Enhancement of a liver form of cytosolic phospholipase A2 activity by methylmercury

Methylmercury (MeHg), which is widely distributed in the environment, is well known for both its acute and chronic poisoning effects on the human health; however, the precise biochemical mechanisms by which this compound elicits its toxicity in a cellular level are still poorly understood. To examine whether MeHg-induced liver injury involves activation of Phospholipase A(2) (PLA(2)), the PLA(2) activity of control and MeHg-administrated livers was measured, MeHg stably enhanced a liver form of cytosolic PLA(2) activity, which exhibited several biochemical properties similar to those of the 100 kDa cPLA(2), except in its elution profile of a DEAE-5PW HPLC, and it migrated as a molecular weight of 80 kDa in Western blot analysis.

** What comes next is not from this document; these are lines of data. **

(** Shard 0 of 2 holds an output spent by a transaction of shard 1. *)
Definition shard_ingestor : Ingestor := mkIngestor 1 0 false true.
Definition id_low (n : Z) : Hash := arr 32 [Byte.x01; z2b n].
Definition id_high (n : Z) : Hash := arr 32 [Byte.xff; z2b n].
Definition foreign_op : Outpoint := mkOutpoint (id_low 1) 0.
Definition foreign_utxo : UTXO := mkUTXO 500 (id_low 9) false zeroHash 0.
Definition foreign_block : Block :=
  let txids := [id_high 2; id_low 3] in
  let root := root_or_zero txids in
  let top := root_or_zero [root] in
  mkBlock (id_low 77) 12 1700000000 top [root] (buildHeader 12 1700000000 top)
    [mkSubtree root txids [mkTx (id_high 2) [foreign_op] [mkTxOut 400 (id_low 9)]; mkTx (id_low 3) [] []]].
Definition foreign_store : Flat := set_utxo {[ foreign_op := foreign_utxo ]} flatEmpty.

Lemma foreign_spend_unseen_witness :
  exists st s' pr' s'', IngestBlock shard_ingestor foreign_block (foreign_store, NewPruner RecommendedPolicy)
      = (Ok (st, None), (s', pr'))
    /\ GetUTXO foreign_op s' = (Ok (Some foreign_utxo), s'').
Proof.
  apply (foreign_spend_unseen shard_ingestor foreign_block foreign_store (NewPruner RecommendedPolicy)
           foreign_op foreign_utxo).
  - exact I.
  - exact demo_policy_ok.
  - simpl. lia.
  - vm_compute. reflexivity.
  - apply lookup_singleton_eq.
  - reflexivity.
  - apply (bool_decide_unpack _). vm_compute. exact I.
Defined.
(* ===== verification/Chain.v ===== *)
(** * A node's life: chains of blocks and the answers they leave
      ([src/ingest/ingest.go], [src/api/api.go], [src/proof/proof.go])

    Blocks arrive and are undone one after the other; afterwards the node is
    asked.  The theorem here is the long-run form of proof completeness: later
    blocks never take a proof away.  Every transaction of an ingested chain
    keeps a servable inclusion proof, as long as the chain's block hashes differ
    and a subtree root determines its leaves. *)

From stdpp Require Import base gmap list strings sets.
From Stdlib Require Import ZArith Lia ZifyNat.
From S2P Require Import Prelude Sha256 Commitment Shard StoreSpec MemStore ProofPath Prune Teranode Ingest Reorg Pipeline Api.
Open Scope go_scope.

Lemma concat_elem {A B} (f : A -> list B) l k : k ∈ concat (f <$> l) <-> exists e, e ∈ l /\ k ∈ f e.
Proof.
  rewrite list_elem_of_In, in_concat. split.
  - intros (x & Hx & Hk). apply list_elem_of_In in Hx, Hk. apply list_elem_of_fmap in Hx as (e & -> & He). eauto.
  - intros (e & He & Hk). exists (f e). split; apply list_elem_of_In; [|done]. by apply list_elem_of_fmap_2.
Qed.

Lemma entries_txs b e : e ∈ entries b -> entry_tx e ∈ block_txs b.
Proof.
  intros (si & li & sub & Hs & Ht & _)%entries_elem. unfold block_txs.
  apply concat_elem. exists sub. split; by eapply list_elem_of_lookup_2.
Qed.

(** ** A node's life *)

(** What reaches a node: a sealed block, or the order to undo one. *)
Inductive event : Type :=
| Arrive (b : Block)
| Undo (b : Block).

Definition handle {S} `{Store S} (i : Ingestor) (ev : event) : M (S * Pruner) (IStats * option error) :=
  match ev with
  | Arrive b => IngestBlock i b
  | Undo b => on1 (RollbackBlock i b) ;; mret (zeroStats, None)
  end.

Fixpoint life {S} `{Store S} (i : Ingestor) (evs : list event) : M (S * Pruner) (list (IStats * option error)) :=
  match evs with
  | [] => mret []
  | ev :: rest => r <- handle i ev ;; rs <- life i rest ;; mret (r :: rs)
  end.

Lemma sim_life {S} `{LawfulStore S} i evs :
  sim (rel1 store_rel Pruner) (life (S := S) i evs) (life (S := Flat) i evs).
Proof.
  induction evs as [|ev evs IH]; cbn [life]; [apply sim_ret|]. apply sim_bind.
  - destruct ev; simpl; [apply sim_IngestBlock|]. apply sim_bind; [apply sim_on1, sim_RollbackBlock|eauto with sim].
  - intros r. apply sim_bind; [exact IH|intros; apply sim_ret].
Qed.

(** The four questions a node answers. *)
Inductive question : Type :=
| AskSeen (t : Hash)
| AskMined (t : Hash)
| AskPath (t : Hash)
| AskUTXO (op : Outpoint).
Inductive answer : Type :=
| ASeen (r : SeenResult)
| AMined (r : MinedResult)
| APath (p : ProofRec)
| AUTXO (r : UTXOResult).
Definition ask {S} `{Store S} (q : question) : M S answer :=
  match q with
  | AskSeen t => r <- Seen t ;; mret (ASeen r)
  | AskMined t => r <- Mined t ;; mret (AMined r)
  | AskPath t => p <- api_MerklePath t ;; mret (APath p)
  | AskUTXO op => r <- api_UTXO op ;; mret (AUTXO r)
  end.

(** ** What a block leaves alone *)

Lemma put_subtrees_frame (subs : list Subtree) f r :
  let f' := foldl (fun f sub => set_subtree (<[sub_Root sub := sub_TxIDs sub]> (f_subtree f)) f) f subs in
  f_blocks f' = f_blocks f
  /\ (f_subtree f' !! r = f_subtree f !! r
      \/ exists sub, sub ∈ subs /\ sub_Root sub = r /\ f_subtree f' !! r = Some (sub_TxIDs sub)).
Proof.
  cbv zeta. revert f. induction subs as [|sub subs IH] using rev_ind; intros f; [by split; [|left]|].
  rewrite foldl_app. cbn [foldl]. destruct (IH f) as [Hb Hs]. split; [exact Hb|]. cbn [f_subtree set_subtree].
  rewrite lookup_insert. case_decide as Er.
  - right. exists sub. set_solver.
  - destruct Hs as [Hs|(sub' & Hin & ? & ?)]; [by left|right]. exists sub'. set_solver.
Qed.
(** Every served access raises the paid total by at least its price and its share of the fee. *)
Lemma serve_accounts l ch qs ch' :
  ch_inv ch -> no_wrap (ch_cfg ch) -> Forall (fun a => comm_ok (fst a) /\ 0 <= snd a) l ->
  ch_accesses ch + Z.of_nat (length l) < 2 ^ 64 -> serve l ch = (qs, ch') ->
  ch_inv ch' /\ ch_cfg ch' = ch_cfg ch /\ ch_accesses ch' = ch_accesses ch + Z.of_nat (length qs)
  /\ ch_cumPaid ch + price_sum (ch_cfg ch) qs + fee_sum ch (ch_accesses ch) (length qs) <= ch_cumPaid ch'.
Proof.
  revert ch qs. induction l as [|[c q] l IH]; intros ch qs Hi Hw Hl Hk; simpl.
  { intros [= <- <-]. simpl. split_and!; [done..|lia|lia]. }
  apply Forall_cons in Hl as [[Hc Hq] Hl]. simpl in Hc, Hq, Hk. pose proof Hi as (Hcfg & Ha & _).
  pose proof (Authorize_inv c q ch Hi Hc Hq) as Hi'. unfold u64_ok in Ha.
  destruct (Authorize_cases c q ch Hcfg Hq) as [(c' & -> & (_ & _ & (r & Hr & Hle)) & E)|[(e & E & _) _]];
    rewrite E in *; [|intros Hs; apply IH; [done..|lia|done]].
  rewrite Quote_exact in Hr by (done || lia). injection Hr as <-.
  destruct (serve l (accepted ch c')) as [qs' ch''] eqn:Es. intros [= <- <-].
  simpl in Hi'. assert (Hacc : ch_accesses (accepted ch c') = ch_accesses ch + 1) by (apply u64_small; lia).
  apply IH in Es as (H1 & H2 & H3 & H4); [|done..|rewrite Hacc; lia].
  rewrite Hacc in *. rewrite (fee_sum_cfg (accepted ch c') ch) in H4 by done.
  change (ch_cfg (accepted ch c')) with (ch_cfg ch) in *. change (ch_cumPaid (accepted ch c')) with (c_CumAmount c') in *.
  simpl. split_and!; [done..|lia|lia].
Qed.
(* ===== verification/Paid.v ===== *)
(** * payment: the payment-gated server and its abuse policy
      ([src/payment/paid.go], [src/payment/abuse.go])

    The registry of channels with its bad-attempt counters and bans, opening
    under the policy, and the four paid queries in front of the lookup API.
    The mutex sections are separate definitions, so that a sequential call is
    their composition and a race is an interleaving of them.  Alerts are kept
    in the order the notifier receives them.  The theorems show that a query is
    answered only after its commitment is accepted, that failed attempts per
    channel are bounded by the ban budget, that the channel cap holds when
    opens do not overlap, and how re-opening and overlapping opens escape. *)

From stdpp Require Import base gmap list strings.
From Stdlib Require Import ZArith Lia ZifyNat.
From S2P Require Import Prelude Commitment StoreSpec ProofPath Api Bsvtx Crypto Channel.
Open Scope go_scope.

(** ** Policy and alerts (abuse.go) *)

Record Policy : Type := mkPolicy { MinDeposit : Z; MaxChannels : Z; MaxBadAttempts : Z }.
Definition DefaultPolicy : Policy := mkPolicy 0 0 64.

Inductive AlertKind : Type := AlertChannelBanned | AlertOpenRejected | AlertOpenFlood.
Definition AlertKind_String (k : AlertKind) : string :=
  match k with
  | AlertChannelBanned => "channel-banned"
  | AlertOpenRejected => "open-rejected"
  | AlertOpenFlood => "open-flood"
  end%string.
Record Alert : Type := mkAlert { a_Kind : AlertKind; a_ChannelID : Hash; a_Detail : string; a_Count : Z }.

(** ** State (paid.go) *)

Definition ErrNoChannel : error := "payment: unknown channel"%string.
Definition ErrChannelBanned : error := "payment: channel banned (abuse budget exceeded)"%string.
Definition ErrDepositTooSmall : error := "payment: deposit below MinDeposit policy"%string.
Definition ErrTooManyChannels : error := "payment: MaxChannels reached"%string.

Record PaidServer : Type := mkPaidServer
  { ps_policy : Policy; ps_channels : gmap Hash Channel; ps_bad : gmap Hash Z;
    ps_banned : gmap Hash bool; ps_alerts : list Alert }.

Definition NewWithPolicy (p : Policy) : PaidServer := mkPaidServer p ∅ ∅ ∅ [].
Definition paid_New : PaidServer := NewWithPolicy DefaultPolicy.
(* ===== verification/Wire.v ===== *)
(** * server/wire: the JSON forms ([src/server/wire.go])

    Hashes, proofs and attestations on the wire, as records of Go strings; the
    JSON text itself is the standard library's.  The theorems show that a proof
    survives the wire and that an attestation's wire form carries its statement,
    key and signature. *)

From stdpp Require Import base list strings.
From Stdlib Require Import ZArith Lia ZifyNat.
From S2P Require Import Prelude Sha256 Commitment StoreSpec ProofPath Crypto Attest Hex.
Open Scope go_scope.

Definition hexHash (h : Hash) : gostring := hex_encode (abytes h).
Definition parseHash (s : gostring) : option Hash :=
  match hex_decode s with
  | Ok b => if negb (length b =? 32)%nat then None else Some (arr 32 b)
  | _ => None
  end.

Record PathElemJSON : Type := mkPathElemJSON { pj_Sibling : gostring; pj_Right : bool }.
Record ProofJSON : Type := mkProofJSON
  { j_Leaf : gostring; j_L1 : list PathElemJSON; j_SubtreeRoot : gostring; j_L2 : list PathElemJSON;
    j_BlockRoot : gostring; j_BlockHash : gostring; j_Height : Z; j_Header : gostring }.

Definition enc_path (es : list PathElem) : list PathElemJSON :=
  (fun e => mkPathElemJSON (hexHash (Sibling e)) (Right e)) <$> es.
Definition EncodeProof (p : ProofRec) : ProofJSON :=
  mkProofJSON (hexHash (p_Leaf p)) (enc_path (p_L1 p)) (hexHash (p_SubtreeRoot p)) (enc_path (p_L2 p))
    (hexHash (p_BlockRoot p)) (hexHash (p_BlockHash p)) (p_Height p) (hex_encode (abytes (p_Header p))).

Fixpoint dec_path (es : list PathElemJSON) : option (list PathElem) :=
  match es with
  | [] => Some []
  | e :: r =>
      match parseHash (pj_Sibling e) with
      | None => None
      | Some sib => match dec_path r with
                    | None => None
                    | Some out => Some (mkPathElem sib (pj_Right e) :: out)
                    end
      end
  end.

(** [None] where the code returns [false]; the value beside it is unused. *)
Definition DecodeProof (j : ProofJSON) : option ProofRec :=
  match parseHash (j_Leaf j) with
  | None => None
  | Some leaf =>
  match dec_path (j_L1 j) with
  | None => None
  | Some l1 =>
  match parseHash (j_SubtreeRoot j) with
  | None => None
  | Some sub =>
  match dec_path (j_L2 j) with
  | None => None
  | Some l2 =>
  match parseHash (j_BlockRoot j) with
  | None => None
  | Some root =>
  match parseHash (j_BlockHash j) with
  | None => None
  | Some bh =>
  match hex_decode (j_Header j) with
  | Ok hb => if negb (length hb =? 80)%nat then None
             else Some (mkProof leaf l1 sub l2 root bh (j_Height j) (arr 80 hb))
  | _ => None
  end end end end end end end.

Record AttestationJSON : Type := mkAttestationJSON
  { aj_Kind : Z; aj_TxID : gostring; aj_Vout : Z; aj_Flag : bool; aj_Height : Z; aj_BlockHash : gostring;
    aj_Tip : Z; aj_Operator : gostring; aj_Sig : gostring }.

Definition EncodeAttestation (a : Attestation) : result AttestationJSON :=
  let s := att_Statement a in
  match att_Operator a, att_Sig a with
  | Some op, Some sig =>
      let! k := SerializeCompressed op in
      let! sb := sig_Serialize sig in
      Ok (mkAttestationJSON (st_Kind s) (hexHash (st_TxID s)) (st_Vout s) (st_Flag s) (st_Height s)
            (hexHash (st_BlockHash s)) (st_Tip s) (hex_encode k) (hex_encode sb))
  | _, _ => Panic
  end.

Record SeenResponse : Type := mkSeenResponse
  { rs_Seen : bool; rs_SeenTime : Z; rs_Tip : Z; rs_Attestation : option AttestationJSON }.
Record MinedResponse : Type := mkMinedResponse
  { rm_Mined : bool; rm_BlockHash : gostring; rm_Height : Z; rm_BlockTime : Z; rm_Tip : Z;
    rm_Attestation : option AttestationJSON }.
Record UTXOResponse : Type := mkUTXOResponse
  { ru_Status : gostring; ru_Value : Z; ru_SpentHeight : Z; ru_Tip : Z; ru_Attestation : option AttestationJSON }.
Record MerklePathResponse : Type := mkMerklePathResponse { rp_Proof : ProofJSON }.

(** ** Lemmas *)

Lemma parseHash_hexHash h : parseHash (hexHash h) = Some h.
Proof. unfold parseHash, hexHash. rewrite hex_roundtrip, abytes_length. cbn [Nat.eqb negb]. by rewrite arr_abytes. Qed.

(** [parseHash] accepts exactly the hex forms of 32 bytes. *)
Lemma parseHash_Some s h : parseHash s = Some h <-> hex_decode s = Ok (abytes h).
Proof.
  unfold parseHash. destruct (hex_decode s) as [b| |]; [|split; discriminate..].
  destruct (Nat.eqb_spec (length b) 32) as [Hl|Hl]; cbn [negb].
  - split; intros [= E]; [by rewrite <- E, abytes_arr|by rewrite E, arr_abytes].
  - split; [discriminate|]. intros [= ->]. by rewrite abytes_length in Hl.
Qed.

Lemma dec_enc_path es : dec_path (enc_path es) = Some es.
Proof.
  induction es as [|[sib r] es IH]; [done|]. unfold enc_path. rewrite fmap_cons. cbn [dec_path pj_Sibling pj_Right].
  cbn [Sibling Right]. rewrite parseHash_hexHash. fold (enc_path es). by rewrite IH.
Qed.

(** ** Theorems *)

(** a proof survives the wire: decoding the encoded form returns the same proof,
    so the client verifies exactly what the server built. *)
Theorem proof_wire_roundtrip (p : ProofRec) : DecodeProof (EncodeProof p) = Some p.
Proof.
  unfold DecodeProof, EncodeProof. cbn [j_Leaf j_L1 j_SubtreeRoot j_L2 j_BlockRoot j_BlockHash j_Height j_Header].
  rewrite !parseHash_hexHash, !dec_enc_path, hex_roundtrip, abytes_length. cbn [Nat.eqb negb].
  rewrite arr_abytes. by destruct p.
Qed.

(** the wire form of a verifying attestation exists and carries it whole: its
    hash fields parse to the statement's, the operator field is the compressed
    key, and the signature field decodes and parses to the signature. *)
Theorem attestation_wire_faithful (a : Attestation) :
  att_Verify a = true ->
  exists j k sig kb sb, EncodeAttestation a = Ok j /\ att_Operator a = Some k /\ att_Sig a = Some sig
    /\ mkStatement (aj_Kind j) (st_TxID (att_Statement a)) (aj_Vout j) (aj_Flag j) (aj_Height j)
         (st_BlockHash (att_Statement a)) (aj_Tip j) = att_Statement a
    /\ parseHash (aj_TxID j) = Some (st_TxID (att_Statement a))
    /\ parseHash (aj_BlockHash j) = Some (st_BlockHash (att_Statement a))
    /\ SerializeCompressed k = Ok kb /\ hex_decode (aj_Operator j) = Ok kb
    /\ hex_decode (aj_Sig j) = Ok sb /\ ParseSignature sb = Ok sig.
Proof.
  intros Hv. destruct (att_Verify_true a Hv) as (k & sig & Hk & Hs & Hl & Hver).
  destruct (on_curve_serializes k (Verify_on_curve _ _ _ Hver)) as [kb Hkb].
  destruct (Verify_range _ _ _ Hver) as [HR HS]. pose proof curve_order_small.
  assert (sig_fits sig) as Hf by (split; lia).
  unfold EncodeAttestation. rewrite Hk, Hs, Hkb, sig_Serialize_eq by done. cbn [rbind].
  eexists _, k, sig, kb, (sig_bytes sig). split; [done|].
  cbn [aj_Kind aj_TxID aj_Vout aj_Flag aj_Height aj_BlockHash aj_Tip aj_Operator aj_Sig].
  rewrite !parseHash_hexHash, !hex_roundtrip. split_and!; try done; [by destruct (att_Statement a)|].
  by apply ParseSignature_bytes.
Qed.

(** ** Witness *)

Lemma attestation_wire_faithful_witness :
  exists j k sig kb sb, EncodeAttestation demo_att = Ok j /\ Some demo_operator = Some k
    /\ Some (mkSig demo_att_z demo_att_z) = Some sig
    /\ mkStatement (aj_Kind j) (demo_hash 7) (aj_Vout j) (aj_Flag j) (aj_Height j) zeroHash (aj_Tip j) = demo_statement
    /\ parseHash (aj_TxID j) = Some (demo_hash 7) /\ parseHash (aj_BlockHash j) = Some zeroHash
    /\ SerializeCompressed k = Ok kb /\ hex_decode (aj_Operator j) = Ok kb
    /\ hex_decode (aj_Sig j) = Ok sb /\ ParseSignature sb = Ok sig.
Proof. apply (attestation_wire_faithful demo_att demo_att_verifies). Defined.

This blotting analysis also indicated that the MeHg-induced enhancement of the activity could be due to the increase in the amount of the enzyme protein rather than a stable modification of the enzyme such as phosphorylation, Our data also showed the higher myeloperoxidase activity in MeHg-administrated liver than in the control, suggesting that this increase in the amounts of the 80 kDa PLA(2) and its activity may be resulted from infiltration of neutrophils into the liver during a hepatic injury process such as MeHg-induced inflammation. Taken together, these data suggest that MeHg-induced liver injury may be mediated by activation of the 80 kDa form of liver cytosolic PLA(2).